The Stock Split was effectuated on May 10, 2013 upon filing the appropriate documentation with FINRA. The Stock Split decreased the Corporation's total issued and outstanding shares of common stock from 1,616,319,537 to 808,160 shares of common stock. The common stock will continue to be $0.001 par value. The trading symbol of the Corporation will have a "D" placed on the ticker symbol for twenty business days from the effective date of October 1, 2012 of the Stock Split. After twenty business days has passed, the Corporation's new trading symbol will be "INLC" based upon the Name Change. The new cusip number is 45672G106.
 
Our Strategy
 
Management believes that the past years success of new social media platforms have changed the ways consumers approach media, circumventing traditional marketing channels such as television and print media in favor of social media sites that provide easy access to information, advice and recommendations. People go online to socialize and be entertained. During that process, these connected customers are actively building and refining their own trusted personal networks. People trust friends. Management believes that the opportunity is very clear. CCWC integrates social media deeply into its concept and will focus on succeeding in motivating its members to share with their networks, and thereby create a powerful channel for increasing the CCWC brand’s influence in the marketplace. Social media is all about the ability for the members to create personalized signals that they can plug into. When members find a new product or a great deal, they love to share it with others to obtain social status. CCWC has integrated basic social media sharing functions into its services and will also use third party specialists to fully capitalize on the useful aspects of the fast developing trends within the social marketing space. CCWC’s marketing will focus on a solution that allows creating social media campaigns that can be tracked measured and optimized to maximize reach and ROI. Understanding the hierarchy of social motivators that makes social marketing successful is also imperative to CCWC.
 
 
5

 
 
Results of Operations

For the three months ended March 31, 2013 compared to the three months ended March 31, 2012 and For the Period December 31, 2007 (Inception) to March 31, 2013

Revenues

The Company had no revenue for the three months ended March 31, 2013 or 2012.  We had no cost of goods sold for the three months ended March 31, 2013 or 2012.

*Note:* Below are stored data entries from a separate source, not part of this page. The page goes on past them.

(** ** The link *)

Lemma link_step_inv e arr s l :
  link_inv arr s l -> NoDup (arr ++ arrivals [e]) ->
  match e with Arrive p => p <> 0 /\ p ∈ dom (mem (queue_ s)) | Resume => blocked_ s = true end ->
  returns (link_step e s) (fun s' => same_settings (queue_ s) (queue_ s') /\ exists l', link_inv (arr ++ arrivals [e]) s' l' /\
    l' = match e with
         | Arrive p =>
             let l1 := (after_enque (drop_front_ (queue_ s)) (is_full (queue_ s) l p) l p).1 in
             if blocked_ s then l1 else tail l1
         | Resume => tail l
         end).
Proof.
  intros [Hq Ho Ha Hw Hu] Hnd Hv. destruct e as [p|]; cbn [link_step arrivals] in *.
  - destruct Hv as [Hp Hd]. unfold recv.
    assert (Hnl : p ∉ l).
    { apply NoDup_app in Hnd as (_ & Hnd & _). intros Hin. apply (Hnd p); [rewrite Ha, !elem_of_app; tauto|left]. }
    eapply returns_bind; [by apply (dt_enque_ok p (queue_ s) l)|]. intros d Hd'.
    pose proof (after_enque_sublist (drop_front_ (queue_ s)) (is_full (queue_ s) l p) l p) as [Hsub Hperm].
    destruct (after_enque _ _ l p) as [l1 dr] eqn:E. destruct Hd' as (Hq' & Hdr & Hset). cbn [fst snd] in *.
    assert (Ho' : (sent s ++ l1) `sublist_of` (arr ++ [p])).
    { transitivity (sent s ++ l ++ [p]); [by apply sublist_app|]. rewrite app_assoc. by apply sublist_app. }
    assert (Ha' : arr ++ [p] ≡ₚ sent s ++ l1 ++ dropped d).
    { rewrite Hdr, Ha. rewrite (app_assoc l1). rewrite (Permutation_app_comm (l1 ++ dropped (queue_ s)) dr).
      rewrite app_assoc, (Permutation_app_comm dr), <- !app_assoc. rewrite (Permutation_app_comm (dropped (queue_ s)) [p]).
      rewrite (app_assoc l [p]), Hperm, <- !app_assoc. f_equiv. f_equiv. by rewrite Permutation_app_comm. }
    cbv zeta. change (blocked_ (s <| queue_ := d |>)) with (blocked_ s). change (queue_ (s <| queue_ := d |>)) with d.
    destruct (blocked_ s) eqn:Eb; cbn [negb].
    + cbn [returns queue_ set_field]. split; [done|]. exists l1. split; [|done]. constructor; [done|done|done|cbn; by rewrite Eb|done].
    + eapply returns_bind; [by apply (dt_deque_ok d l1)|]. intros [pp d'] (-> & Hq2 & Hdr2 & Hset2). cbn [returns].
      rewrite (head_null _ _ _ Hq'). split; [by case_match; cbn; eapply same_settings_trans|].
      exists (tail l1). split; [|done]. destruct l1 as [|a l1]; cbn [negb tail head or_null] in *.
      * constructor; cbn; [done|done|by rewrite Hdr2|done|done].
      * constructor; cbn; [done|by rewrite <- app_assoc|rewrite Hdr2, <- app_assoc; exact Ha'|done|done].
  - unfold resume. rewrite app_nil_r in *. eapply returns_bind; [by apply (dt_deque_ok (queue_ s) l)|].
    intros [pp d] (-> & Hq2 & Hdr2 & Hset2). cbn [returns]. rewrite (head_null _ _ _ Hq).
    split; [by case_match|]. exists (tail l). split; [|done]. destruct l as [|a l]; cbn [negb tail head or_null] in *.
    + constructor; cbn; [done|done|by rewrite Hdr2|done|done].
    + constructor; cbn; [done|by rewrite <- app_assoc|rewrite Hdr2, <- app_assoc; exact Ha|by rewrite Hv|done].
Qed.
Lemma collect_range l : bits5 l -> 0 <= collect l < 32.
Proof. intros Hl. apply (bits5_cases l); [done|]. intros. destruct_or!; subst; by vm_compute. Qed.

Lemma collect_inj l l' : bits5 l -> bits5 l' -> collect l = collect l' -> l = l'.
Proof.
  assert (H : forall l, bits5 l -> expand_Z 5 (collect l) = l).
  { intros l0 Hl. apply (bits5_cases l0); [done|]. intros. destruct_or!; subst; by vm_compute. }
  intros Hl Hl' E. by rewrite <- (H l Hl), E, H.
Qed.

Lemma expand_inj z z' : 0 <= z < 32 -> 0 <= z' < 32 -> expand_Z 5 z = expand_Z 5 z' -> z = z'.
Proof.
  assert (H : forall z, 0 <= z < 32 -> collect (expand_Z 5 z) = z).
  { intros z0 Hz. apply Z.eqb_eq. revert z0 Hz. intros z0. apply (seqZ_all (fun z => collect (expand_Z 5 z) =? z)). by vm_compute. }
  intros Hz Hz' E. by rewrite <- (H z Hz), E, H.
Qed.

(** A butterfly exchanges two of the five wires: it is its own inverse. *)
Lemma butterfly_wires k i j : In (k, (i, j)) butterflies -> (i < j < 5)%nat.
Proof. cbn. intros H. repeat destruct H as [H|H]; simplify_eq; lia. Qed.

Lemma BUTTERFLY_bits P k i j l : (i < j < 5)%nat -> bits5 l -> bits5 (BUTTERFLY P k i j l).
Proof.
  intros Hij [Hl Hb]. unfold BUTTERFLY. case_cond; [|done]. split; [by rewrite !length_insert|].
  assert (H : forall n, (fun b => b = 0 \/ b = 1) (ze l n)).
  { intros n. unfold ze. destruct (nth_in_or_default n l 0) as [H| ->]; [|by left].
    rewrite Forall_forall in Hb. by apply Hb, list_elem_of_In. }
  apply Forall_insert; [apply Forall_insert; [done|apply H]|apply H].
Qed.

Lemma BUTTERFLY_twice P k i j l : (i < j < 5)%nat -> length l = 5%nat -> BUTTERFLY P k i j (BUTTERFLY P k i j l) = l.
Proof.
  intros Hij Hl. unfold BUTTERFLY. case_cond; [|done]. do 5 (destruct l as [|? l]; [done|]). destruct l; [|done].
  destruct i as [|[|[|[|[|i]]]]]; try lia; destruct j as [|[|[|[|[|j]]]]]; try lia; reflexivity.
Qed.

Lemma permute_rule (ws : list (Z * (nat * nat))) P l : Forall (fun w => (w.2.1 < w.2.2 < 5)%nat) ws -> bits5 l ->
  bits5 (foldl (fun l '(k, (i, j)) => BUTTERFLY P k i j l) l ws).
Proof.
  intros Hw. revert l. induction Hw as [|[k [i j]] ws H Hw IH]; intros l Hl; [done|]. cbn. apply IH. by apply BUTTERFLY_bits.
Qed.

Lemma permute_inj_from (ws : list (Z * (nat * nat))) P l l' : Forall (fun w => (w.2.1 < w.2.2 < 5)%nat) ws -> bits5 l -> bits5 l' ->
  foldl (fun l '(k, (i, j)) => BUTTERFLY P k i j l) l ws = foldl (fun l '(k, (i, j)) => BUTTERFLY P k i j l) l' ws -> l = l'.
Proof.
  intros Hw. revert l l'. induction Hw as [|[k [i j]] ws H Hw IH]; intros l l' Hl Hl' E; [done|]. cbn in *.
  apply IH in E; [|by apply BUTTERFLY_bits..]. rewrite <- (BUTTERFLY_twice P k i j l), E by first [done|apply Hl].
  apply BUTTERFLY_twice; [done|apply Hl'].
Qed.

Lemma wires_ok : Forall (fun w => (w.2.1 < w.2.2 < 5)%nat) butterflies.
Proof. repeat constructor. Qed.

Lemma lxor_range a b : 0 <= a < 32 -> 0 <= b < 16 -> 0 <= Z.lxor a b < 32.
Proof.
  intros Ha Hb.
  assert (E : forallb (fun a => forallb (fun b => (0 <=? Z.lxor a b) && (Z.lxor a b <? 32)) (seqZ 0 16)) (seqZ 0 32) = true)
    by (vm_compute; reflexivity).
  apply (seqZ_all _ _ a) in E; [|done]. cbv beta in E. apply (seqZ_all _ _ b) in E; [|done]. cbv beta in E. lia.
Qed.

(** The inputs are in the ranges of the data path. *)
Record hop_ok (h : hop_in) : Prop := mkHopOk {
  ho_X : 0 <= hX h < 32; ho_A : 0 <= hA h; ho_F : 0 <= hF h; ho_Y2 : 0 <= hY2 h }.

Lemma permuted_range h B : 0 <= permuted h B < 32.
Proof. apply collect_range, permute_rule; [apply wires_ok|apply expand_bits]. Qed.

Lemma permuted_inj h h' B : hop_ok h -> hop_ok h' -> 0 <= B < 16 ->
  hA h = hA h' -> hC h = hC h' -> hD h = hD h' -> hY1 h = hY1 h' -> permuted h B = permuted h' B -> hX h = hX h'.
Proof.
  intros [HX HA _ _] [HX' _ _ _] HB EA EC ED EY E. unfold permuted in E. rewrite EC, ED, EY, <- EA in E.
  apply collect_inj in E; [|apply permute_rule; [apply wires_ok|apply expand_bits]..].
  apply permute_inj_from in E; [|apply wires_ok|apply expand_bits..].
  assert (Hr : forall x, 0 <= x -> 0 <= Z.rem (x + hA h) 32 < 32) by (intros x Hx; apply Z.rem_bound_pos; lia).
  apply expand_inj in E; [|apply lxor_range; [apply Hr; lia|done]..].
  apply (f_equal (fun z => Z.lxor z B)) in E. rewrite !Z.lxor_assoc, Z.lxor_nilpotent, !Z.lxor_0_r in E.
  rewrite !Z.rem_mod_nonneg in E by lia. Z.div_mod_to_equations; lia.
Qed.

Lemma register_bank_range i : 0 <= i < 79 -> 0 <= register_bank i < 79.
Proof. unfold register_bank. destruct (Z.leb_spec i 39); lia. Qed.
Lemma send_current_ok n s y up p : 0 <= n -> n + 1 < 32768 -> station_ok n s -> sends s y up -> current_ (tx s) = Some p ->
  let '(q, s') := send_current p s in
  station_ok (n + 1) s' /\ sends s' y up /\ sent_as s s' q /\ seqn_rx_ (tx s') = seqn_rx_ (tx s) /\ isMaster s' = isMaster s /\
  (in_flight (buf s) = true -> in_flight (buf s') = true /\ seqn_tx_ (tx s') = seqn_tx_ (tx s)).
Proof.
  intros Hn Hn1 H Hs Ec. pose proof (buf_current s p Ec) as Eb. pose proof (st_buf _ _ H) as Hb. rewrite Eb in Hb.
  apply Forall_cons in Hb as [[Hu Ht] Hb]. unfold send_current.
  assert (Hu' : usable (stamp p s)) by by apply (usable_body p).
  destruct (number_ok (stamp p s) s Hu') as (q & -> & Eq & Etc & Esq).
  assert (Etc' : transmitCount q = transmitCount p + 1) by (rewrite Etc; cbn; by rewrite int16_id by lia). clear Etc.
  assert (Ecr : crc (stamp p s) = crc p) by done. rewrite Ecr in *. change (body (stamp p s)) with (body p) in Eq.
  change (transmitCount (stamp p s)) with (int16 (transmitCount p + 1)) in *. rewrite (int16_id (transmitCount p + 1)) in * by lia.
  set (t' := if crc p && _ then _ else seqn_tx_ (tx s)) in *.
  set (s1 := on_tx _ s). set (s2 := if isMaster s1 && _ then _ else s1). set (r := q <| arqn := arqn_ (tx s2) |>).
  set (s3 := on_tx _ s2). assert (Hr : usable r) by (apply (usable_body p); [by rewrite <- Eq|done]).
  pose proof (count_failures_ok r s3 (us_bcast _ Hr)) as Hc. cbv zeta in Hc. set (s' := count_failures r s3) in *. clearbody s'.
  assert (E2 : seqn_rx_ (tx s2) = seqn_rx_ (tx s) /\ seqn_tx_ (tx s2) = t' /\ fails_ (tx s2) = fails_ (tx s) /\
    arqn_ (tx s2) = (if isMaster s && (0 <? fails_ (tx s)) then 0 else arqn_ (tx s)) /\ next_ (tx s2) = next_ (tx s) /\ link s2 = link s /\
    accepted s2 = accepted s /\ isMaster s2 = isMaster s /\ _max_num_retran s2 = _max_num_retran s /\
    T_ (tx s2) = T_ (tx s) /\ t_index_ (tx s2) = t_index_ (tx s) /\ t_cntr_ (tx s2) = t_cntr_ (tx s)).
  { unfold s2, s1. cbn. by destruct (isMaster s && _). }
  destruct E2 as (R1 & R2 & R3 & R4 & R5 & R6 & R7 & R8 & R9 & R10 & R11 & R12).
  destruct Hc as ((C1 & C2 & C3 & C4) & (C5 & C6 & C7 & C8) & (C9 & C10 & C11) & C12 & C13). cbn in C1, C2, C3, C4, C5, C6, C7, C8, C9, C10, C11, C12, C13.
  assert (Eb' : buf s' = r :: tail (buf s)) by (rewrite Eb; unfold buf; by rewrite C1, C2, R5).
  assert (Ebr : body r = body p) by (by rewrite <- Eq). pose proof (body_crc _ _ Ebr) as Ecr'.
  assert (Ef : crc p = true -> in_flight (buf s') = true).
  { intros Hc. rewrite Eb'. cbn. rewrite Ecr', Hc. change (transmitCount r) with (transmitCount q). cbn. lia. }
  pose proof (buf_tail_fresh n s H) as Hfr. rewrite Eb in Hfr, Eb'. cbn [tail] in Hfr, Eb'.
  split; [|split; [|split; [|split; [congruence|split; [congruence|]]]]].
  - destruct H as [A1 A2 A3 A4 A5 A6 A7]. split.
    + change (link s3) with (link s2) in C3. rewrite C3, R6. exact A1.
    + rewrite C1. discriminate.
    + rewrite Eb'. constructor; [split; [done|change (transmitCount r) with (transmitCount q); lia]|].
      eapply Forall_impl; [exact Hb|]. intros x [Hx Hx']. split; [done|lia].
    + by rewrite Eb'.
    + rewrite C9, C10, C11, R10, R11, R12. exact A5.
    + rewrite C8, R3. lia.
    + rewrite C13, R9. exact A7.
  - unfold sends in *. rewrite Eb', C4, R7, C6, R2, Eb in *. destruct (crc p) eqn:Hc.
    + destruct (Z.eqb_spec (transmitCount p + 1) 1) as [E1|E1].
      * apply (dir_first p r _ _ _ (seqn_tx_ (tx s))); try done; try (change (transmitCount r) with (transmitCount q)); try lia.
        by apply Esq.
      * apply (dir_again p r); try done. intros _. change (transmitCount r) with (transmitCount q). change (seqn r) with (seqn q).
        rewrite (Esq eq_refl). repeat split; lia.
    + apply (dir_again p r); [done|done|]. rewrite Hc. discriminate.
  - split; [done| | |].
    + rewrite Ecr'. intros Hc. split; [by rewrite Eb'|by apply Ef].
    + left. rewrite C7, R4. change (arqn r) with (arqn_ (tx s2)). by rewrite R4.
    + right. rewrite C7, R4, C8, R3. done.
  - rewrite Eb. cbn. intros Hi. apply andb_prop in Hi as [Hc Hp]. split; [by apply Ef|]. rewrite C6, R2. unfold t'. rewrite Hc.
    destruct (Z.eqb_spec (transmitCount p + 1) 1); [lia|done].
Qed.
(** Twice 32 of them, 2048 blocks: the last block comes without an acknowledgement
    the first time, and is lost the second time; the timer, and the sender's next
    block arrives. *)
Definition two_laps : list warq_event :=
  mjoin ((fun g => group g 64 6350) <$> seq 0 31) ++ group 31 63 6350 ++ [ERecv [2047%nat]] ++
  mjoin ((fun g => group g 64 6350) <$> seq 32 31) ++ group 63 63 6320 ++ [ETimer; EXmit 0; ERecv [4096%nat]].

(** * Lemmas *)

Section Conn.
Context (cid bs : Z) (Hbs : 0 < bs).

Lemma blocks_of_length n ps : Forall (large bs) ps -> blocks_of bs ps = Z.of_nat (length (stream bs n ps)).
Proof.
  intros H. revert n. induction H as [|p ps Hp _ IH]; intros n; [done|]. cbn [blocks_of stream].
  rewrite length_app, Nat2Z.inj_add, (pieces_length bs Hbs p n Hp). by rewrite <- IH.
Qed.

(** ** The sender *)

(** The sender's queues hold blocks of [S] only, and those that have not arrived. *)
Record snd_ok (S : list block) (w : Z) (c : Z) (a : Arqstatus) : Prop := mkSndOk {
  sn_conf : arq_max_seq_ a = 2048 /\ arq_max_window_ a = w;
  sn_seq : arq_curr_seq_ a = c;
  sn_trans : Forall (fun p => p ∈ S) (arq_trans_queue_ a);
  sn_retrans : Forall (fun p => p ∈ S) (arq_retrans_queue_ a);
  sn_once : NoDup (pack_sn <$> arq_retrans_queue_ a) }.

Lemma queued_true ph q : queued true ph q = true <-> exists p, p ∈ q /\ pack_sn p = pack_sn ph.
Proof.
  unfold queued. rewrite existsb_exists. split; intros (p & H & E); exists p; (split; [by apply list_elem_of_In|cbn in *; lia]).
Qed.

Lemma queued_false ph q : queued true ph q = false -> pack_sn ph ∉ pack_sn <$> q.
Proof.
  intros H Hin. apply list_elem_of_fmap in Hin as (p & E & Hp). apply not_true_iff_false in H. apply H, queued_true. by exists p.
Qed.

(** What the timer queues again: the blocks of the transmission queue that are in no
    other queue. *)
Lemma requeue_ok P q l : forall r, Forall (fun p => queued true p q = false -> P p) l -> Forall P r -> NoDup (pack_sn <$> r) ->
  let r' := requeue true q l r in
  Forall P r' /\ NoDup (pack_sn <$> r') /\ (forall p, p ∈ r -> p ∈ r') /\
  (forall p, p ∈ l -> exists p', (p' ∈ q \/ p' ∈ r') /\ pack_sn p' = pack_sn p).
Proof.
  induction l as [|ph l IH]; intros r Hl Hr Hn; cbv zeta; cbn [requeue].
  { split; [done|]. split; [done|]. split; [done|]. intros p Hp. by apply elem_of_nil in Hp. }
  apply Forall_cons in Hl as [Hp Hl]. cbv zeta in *. destruct (queued true ph q) eqn:Eq; cbn [negb andb].
  - destruct (IH r Hl Hr Hn) as (H1 & H2 & H3 & H4). split; [done|]. split; [done|]. split; [done|]. intros p Hin.
    apply elem_of_cons in Hin as [->|Hin]; [|by apply H4]. apply queued_true in Eq as (p' & H & E). exists p'. auto.
  - destruct (queued true ph r) eqn:Er; cbn [negb].
    + destruct (IH r Hl Hr Hn) as (H1 & H2 & H3 & H4). split; [done|]. split; [done|]. split; [done|]. intros p Hin.
      apply elem_of_cons in Hin as [->|Hin]; [|by apply H4]. apply queued_true in Er as (p' & H & E). exists p'. auto.
    + destruct (IH (r ++ [ph]) Hl) as (H1 & H2 & H3 & H4).
      * apply Forall_app. split; [done|]. constructor; [by apply Hp|constructor].
      * rewrite fmap_app. apply NoDup_app. split; [done|]. split; [|apply NoDup_singleton]. intros x Hx Hx'.
        apply list_elem_of_singleton in Hx'. subst x. by apply queued_false in Er.
      * split; [done|]. split; [done|]. split; [intros p Hin; apply H3, elem_of_app; by left|]. intros p Hin.
        apply elem_of_cons in Hin as [->|Hin]; [|by apply H4]. exists ph. split; [right; apply H3, elem_of_app; right; by apply list_elem_of_singleton|done].
Qed.

Lemma release_elem ty recd w q p : p ∈ release true ty recd w q <-> p ∈ q /\ acknowledges ty recd (pack_sn p) w = false.
Proof.
  induction q as [|ph q IH]; cbn [release]; [rewrite !elem_of_nil; tauto|]. change (seq_of true ph) with (pack_sn ph).
  destruct (acknowledges ty recd (pack_sn ph) w) eqn:E; rewrite ?elem_of_cons, IH; (split; [intros H; intuition congruence|]);
    intros [[->|H] H']; intuition congruence.
Qed.

Lemma release_sub ty recd w q : sublist (release true ty recd w q) q.
Proof. induction q as [|ph q IH]; cbn [release]; [constructor|]. case_match; by constructor. Qed.

Lemma release_all P ty recd w q : Forall P q -> Forall P (release true ty recd w q).
Proof. rewrite !Forall_forall. intros H p Hp. apply release_elem in Hp as [Hp _]. auto. Qed.

Lemma fmap_sublist {A B} (f : A -> B) l k : sublist l k -> sublist (f <$> l) (f <$> k).
Proof. induction 1; cbn; by constructor. Qed.

(** No block that the sender holds is before its window: what it has been told is
    not above them. *)
Definition ahead_of_acks (q : list block) (a : Arqstatus) : Prop :=
  ack_seq_ a = 2047 \/ 0 <= ack_seq_ a <= arq_curr_seq_ a /\
    Forall (fun p => ack_seq_ a <= pack_sn p) (arq_trans_queue_ a) /\ Forall (fun p => ack_seq_ a <= pack_sn p) (arq_retrans_queue_ a) /\
    Forall (fun p => ack_seq_ a <= pack_sn p) q.

(** What an acknowledgement leaves, when the blocks are fewer than the window has. *)
Lemma release_ahead S w R k ie l : in_place S -> Z.of_nat (length S) < w -> w < 4096 -> ie_ok R k ie -> fsn ie <> 2047 ->
  ack_type ie = 1 -> k <= Z.of_nat (length S) -> Forall (fun p => p ∈ S) l ->
  Forall (fun p => fsn ie <= pack_sn p) (release true 1 (fsn ie) w l).
Proof.
  intros Hpl Hw Hw' [Hf Hie] Hne Ht Hk Hl. apply Forall_forall. intros p Hp. apply release_elem in Hp as [Hp Hn].
  rewrite Forall_forall in Hl. destruct (Hpl p (Hl p Hp)) as [Hr _]. destruct (Z.le_gt_cases (fsn ie) (pack_sn p)) as [|Hlt]; [done|].
  exfalso. unfold acknowledges in Hn. rewrite u32_id in Hn by lia. change (1 =? 1) with true in Hn. cbn [andb] in Hn. lia.
Qed.

(** A true acknowledgement releases only blocks that have arrived. *)
Lemma arqRecvFeedback_ok S w c R k q ie a : in_place S -> 0 < w -> Z.of_nat (length S) + w <= 2048 -> snd_ok S w c a -> ie_ok R k ie ->
  Forall (fun p => k <= pack_sn p) q -> k <= Z.of_nat (length S) <= c ->
  let a' := arqRecvFeedback true ie a in
  snd_ok S w c a' /\ (forall p, p ∈ arq_trans_queue_ a -> p ∈ arq_trans_queue_ a' \/ got R k (pack_sn p)) /\
  sublist (arq_retrans_queue_ a') (arq_retrans_queue_ a) /\
  (Z.of_nat (length S) < w -> ahead_of_acks q a -> ahead_of_acks q a').
Proof.
  intros Hpl Hw Hroom [H1 H2 H3 H4 H5] Hok Hq Hk. pose proof Hok as [Hf Hie]. cbv zeta.
  assert (E : exists s, (arqRecvFeedback true ie a = a <| ack_seq_ := s |> <| arq_trans_queue_ := release true (ack_type ie) (fsn ie) w (arq_trans_queue_ a) |>
      <| arq_retrans_queue_ := release true (ack_type ie) (fsn ie) w (arq_retrans_queue_ a) |>) /\
      (ack_type ie = 1 /\ s = fsn ie \/ s = ack_seq_ a)).
  { unfold arqRecvFeedback. destruct (Z.eqb_spec (ack_type ie) 1) as [E1|E1]; cbn [arq_max_window_ set_field]; rewrite (proj2 H1);
      [exists (fsn ie); auto|exists (ack_seq_ a)]. split; [by destruct a|by right]. }
  destruct E as (s & -> & Hs). split; [|split; [|split]].
  - split; cbn; [done|done|by apply release_all|by apply release_all|].
    eapply sublist_NoDup; [exact H5|apply fmap_sublist, release_sub].
  - intros p Hp. cbn. destruct (acknowledges (ack_type ie) (fsn ie) (pack_sn p) w) eqn:Ea; [right|left; by apply release_elem].
    rewrite Forall_forall in H3. destruct (Hpl p (H3 p Hp)) as [Hr _].
    apply acknowledges_inv in Ea; [|lia..]. destruct Ea as [(Et & E1 & E2)|(Et & E1)]; destruct Hie as [[Ht Hi]|[Ht Hi]]; try lia.
    + left. lia.
    + by rewrite <- E1.
  - apply release_sub.
  - intros Hlt Ha. unfold ahead_of_acks. cbn. destruct Hs as [[Ht ->]| ->].
    + destruct (Z.eq_dec (fsn ie) 2047) as [|Hne]; [by left|right]. rewrite Ht. split; [lia|].
      pose proof (fun l => release_ahead S w R k ie l Hpl Hlt ltac:(lia) Hok Hne Ht ltac:(lia)) as Hl.
      split; [by apply Hl|]. split; [by apply Hl|]. eapply Forall_impl; [exact Hq|]. cbn. intros p Hp. lia.
    + destruct Ha as [?|(A1 & A2 & A3 & A4)]; [by left|right]. split; [done|]. split; [by apply release_all|]. split; [by apply release_all|done].
Qed.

For the period December 31, 2007 (inception) to March 31, 2013, the Company had revenue of $380,216, cost of goods sold of $187,762 and a gross profit of $192,424.  All revenues and cost of goods sold are from the sale of our NexPhase lighting products.  We were unable to generate sales in the three months ended March 31, 2013 and currently have no backlog.

Operating Expenses and Other Expenses

For the three months ended March 31, 2013 our total operating expenses were $37,129 compared to $103,604 for the three months ended March 31, 2012.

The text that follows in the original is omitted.